__Instructions to follow__
Tell how many lines in the following entries include the word "unit", giving the figure alone.

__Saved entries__
--- --- ---
(* ===== verification/Physical.v ===== *)
(** * mem/physical.c: the physical page allocator

    One bit per page of the 4 GiB address space says whether the page is free;
    once virtual memory is up, the free pages are also kept on a stack. *)

From S2P Require Import Prelude Bitmap.

Definition ARCH_PAGE_SIZE : Z := 4096.
Definition ARCH_MAX_RAM_KBS : Z := 1024 * 1024 * 4.
Definition MAX_MEMORY_PAGES : Z := ARCH_MAX_RAM_KBS / ARCH_PAGE_SIZE * 1024.
Definition BITS_PER_ENTRY : Z := 4 * 8.
Definition BITMAP_ENTRIES : Z := MAX_MEMORY_PAGES / BITS_PER_ENTRY.
Definition NUM_RESERVE_PAGES : Z := 32.

(** Calls into other components, in the order they are made. *)
Inductive call : Type :=
  | SetDiskCaches (mode : Z)
  | DeferEvictPagesIfNeeded
  | EvictVirt.
Definition DISKCACHE_NORMAL : Z := 0.
Definition DISKCACHE_REDUCE : Z := 1.
Definition DISKCACHE_TOSS : Z := 2.

Record phys := Phys {
  phys_lock : bool;                       (* held? *)
  allocation_bitmap : gmap Z Z;
  allocation_stack : option (list Z);     (* None: the NULL pointer *)
  allocation_stack_pointer : Z;
  pages_left : Z;
  total_pages : Z;
  highest_page_index : Z;
  handling_page_fault : Z;
  calls : list call;
}.

Definition set_lock (b : bool) (s : phys) : phys :=
  Phys b (allocation_bitmap s) (allocation_stack s) (allocation_stack_pointer s) (pages_left s)
    (total_pages s) (highest_page_index s) (handling_page_fault s) (calls s).
Definition set_bitmap (bm : gmap Z Z) (s : phys) : phys :=
  Phys (phys_lock s) bm (allocation_stack s) (allocation_stack_pointer s) (pages_left s)
    (total_pages s) (highest_page_index s) (handling_page_fault s) (calls s).
Definition set_stack (st : option (list Z)) (sp : Z) (s : phys) : phys :=
  Phys (phys_lock s) (allocation_bitmap s) st sp (pages_left s)
    (total_pages s) (highest_page_index s) (handling_page_fault s) (calls s).
Definition set_counts (left total highest : Z) (s : phys) : phys :=
  Phys (phys_lock s) (allocation_bitmap s) (allocation_stack s) (allocation_stack_pointer s) left
    total highest (handling_page_fault s) (calls s).
Definition set_handling (k : Z) (s : phys) : phys :=
  Phys (phys_lock s) (allocation_bitmap s) (allocation_stack s) (allocation_stack_pointer s)
    (pages_left s) (total_pages s) (highest_page_index s) k (calls s).
Definition log_call (c : call) (s : phys) : phys :=
  Phys (phys_lock s) (allocation_bitmap s) (allocation_stack s) (allocation_stack_pointer s)
    (pages_left s) (total_pages s) (highest_page_index s) (handling_page_fault s) (calls s ++ [c]).

(** The spinlock of this component: acquiring it twice or releasing it when it
    is free panics (sync/spinlock.c). *)
Definition AcquireLock : M phys unit :=
  s ← get;
  if phys_lock s then panic PANIC_SPINLOCK_DOUBLE_ACQUISITION else put (set_lock true s).
Definition ReleaseLock : M phys unit :=
  s ← get;
  if phys_lock s then put (set_lock false s) else panic PANIC_SPINLOCK_RELEASED_BEFORE_ACQUIRED.

Definition IsBitmapEntryFree (index : Z) : M phys bool :=
  s ← get;
  if decide (0 ≤ index / BITS_PER_ENTRY < BITMAP_ENTRIES)
  then mret (bm_test BITS_PER_ENTRY (allocation_bitmap s) index) else fault.

Definition AllocateBitmapEntry (index : Z) : M phys unit :=
  free ← IsBitmapEntryFree index;
  c_assert free;;
  modify (λ s, set_bitmap (bm_clear BITS_PER_ENTRY (allocation_bitmap s) index) s).

Definition DeallocateBitmapEntry (index : Z) : M phys unit :=
  free ← IsBitmapEntryFree index;
  c_assert (negb free);;
  modify (λ s, set_bitmap (bm_set BITS_PER_ENTRY (allocation_bitmap s) index) s).

Definition PushIndex (index : Z) : M phys unit :=
  s ← get;
  c_assert (bool_decide (index ≤ highest_page_index s));;
  st ← deref (allocation_stack s);
  st' ← deref (aset st (allocation_stack_pointer s) index);
  put (set_stack (Some st') (allocation_stack_pointer s + 1) s).

Definition PopIndex : M phys Z :=
  s ← get;
  c_assert (bool_decide (allocation_stack_pointer s ≠ 0));;
  st ← deref (allocation_stack s);
  v ← deref (aget st (allocation_stack_pointer s - 1));
  put (set_stack (Some st) (allocation_stack_pointer s - 1) s);;
  mret v.

(** [memmove(st + i, st + i + 1, n words)] *)
Definition memmove_down (st : list Z) (i n : nat) : list Z :=
  take i st ++ take n (drop (i + 1) st) ++ drop (i + n) st.

Fixpoint RemoveStackEntry_loop (n : nat) (index i : Z) : M phys unit :=
  match n with
  | O => mret tt
  | S n =>
    s ← get;
    st ← deref (allocation_stack s);
    v ← deref (aget st i);
    if decide (v = index) then
      let sp := allocation_stack_pointer s - 1 in
      put (set_stack (Some (memmove_down st (Z.to_nat i) (Z.to_nat (sp - i)))) sp s)
    else RemoveStackEntry_loop n index (i + 1)
  end.

Definition RemoveStackEntry (index : Z) : M phys unit :=
  s ← get;
  RemoveStackEntry_loop (Z.to_nat (allocation_stack_pointer s)) index 0.

Definition DeallocPhys (addr : Z) : M phys unit :=
  c_assert (bool_decide (addr `mod` ARCH_PAGE_SIZE = 0));;
  let page := addr / ARCH_PAGE_SIZE in
  AcquireLock;;
  modify (λ s, set_counts (pages_left s + 1) (total_pages s) (highest_page_index s) s);;
  DeallocateBitmapEntry page;;
  s ← get;
  (if decide (allocation_stack s = None) then mret tt else PushIndex page);;
  ReleaseLock;;
  s ← get;
  if decide (NUM_RESERVE_PAGES * 2 < pages_left s)
  then modify (log_call (SetDiskCaches DISKCACHE_NORMAL)) else mret tt.

Definition BytesToPages (bytes : Z) : Z := u32 (bytes + ARCH_PAGE_SIZE - 1) / ARCH_PAGE_SIZE.

Fixpoint DeallocPhysContiguous_loop (n : nat) (addr : Z) : M phys unit :=
  match n with
  | O => mret tt
  | S n => DeallocPhys addr;; DeallocPhysContiguous_loop n (u32 (addr + ARCH_PAGE_SIZE))
  end.
Definition DeallocPhysContiguous (addr bytes : Z) : M phys unit :=
  DeallocPhysContiguous_loop (Z.to_nat (BytesToPages bytes)) addr.

(** The boot-time search goes down from page 0, wrapping to the top; it visits
    every page once in [MAX_MEMORY_PAGES] steps. *)
Fixpoint AllocPhys_search (fuel : nat) (index : Z) : M phys Z :=
  match fuel with
  | O => exhausted
  | S fuel =>
    free ← IsBitmapEntryFree index;
    if (free : bool) then mret index
    else AllocPhys_search fuel ((index + MAX_MEMORY_PAGES - 1) `mod` MAX_MEMORY_PAGES)
  end.

Definition AllocPhys : M phys Z :=
  AcquireLock;;
  s ← get;
  if decide (pages_left s = 0) then panic PANIC_OUT_OF_PHYS else
  (if decide (pages_left s ≤ NUM_RESERVE_PAGES) then modify (log_call DeferEvictPagesIfNeeded)
   else mret tt);;
  index ← (if decide (allocation_stack s = None)
           then AllocPhys_search (Z.to_nat MAX_MEMORY_PAGES) 0 else PopIndex);
  AllocateBitmapEntry index;;
  modify (λ s, set_counts (pages_left s - 1) (total_pages s) (highest_page_index s) s);;
  ReleaseLock;;
  mret (index * ARCH_PAGE_SIZE).

(** [while (start_index <= index) {...}]; returns [start_index] after the loop. *)
Fixpoint TakeRun_loop (n : nat) (start_index : Z) : M phys Z :=
  match n with
  | O => mret start_index
  | S n =>
    AllocateBitmapEntry start_index;;
    RemoveStackEntry start_index;;
    TakeRun_loop n (start_index + 1)
  end.

Fixpoint AllocPhysContiguous_loop (n : nat) (pages boundary index count : Z) : M phys Z :=
  match n with
  | O => ReleaseLock;; mret 0
  | S n =>
    crossed ← (if decide (boundary = 0) then mret false
               else if decide (boundary / ARCH_PAGE_SIZE = 0) then fault
               else mret (bool_decide (index `mod` (boundary / ARCH_PAGE_SIZE) = 0)));
    free ← IsBitmapEntryFree index;
    if negb free || (crossed : bool) then AllocPhysContiguous_loop n pages boundary (index + 1) 0 else
    if decide (count + 1 = pages) then
      start_index ← TakeRun_loop (Z.to_nat (count + 1)) (index - (count + 1) + 1);
      ReleaseLock;;
      mret (u32 (start_index * ARCH_PAGE_SIZE))
    else AllocPhysContiguous_loop n pages boundary (index + 1) (count + 1)
  end.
--- --- ---
__Your solution__
10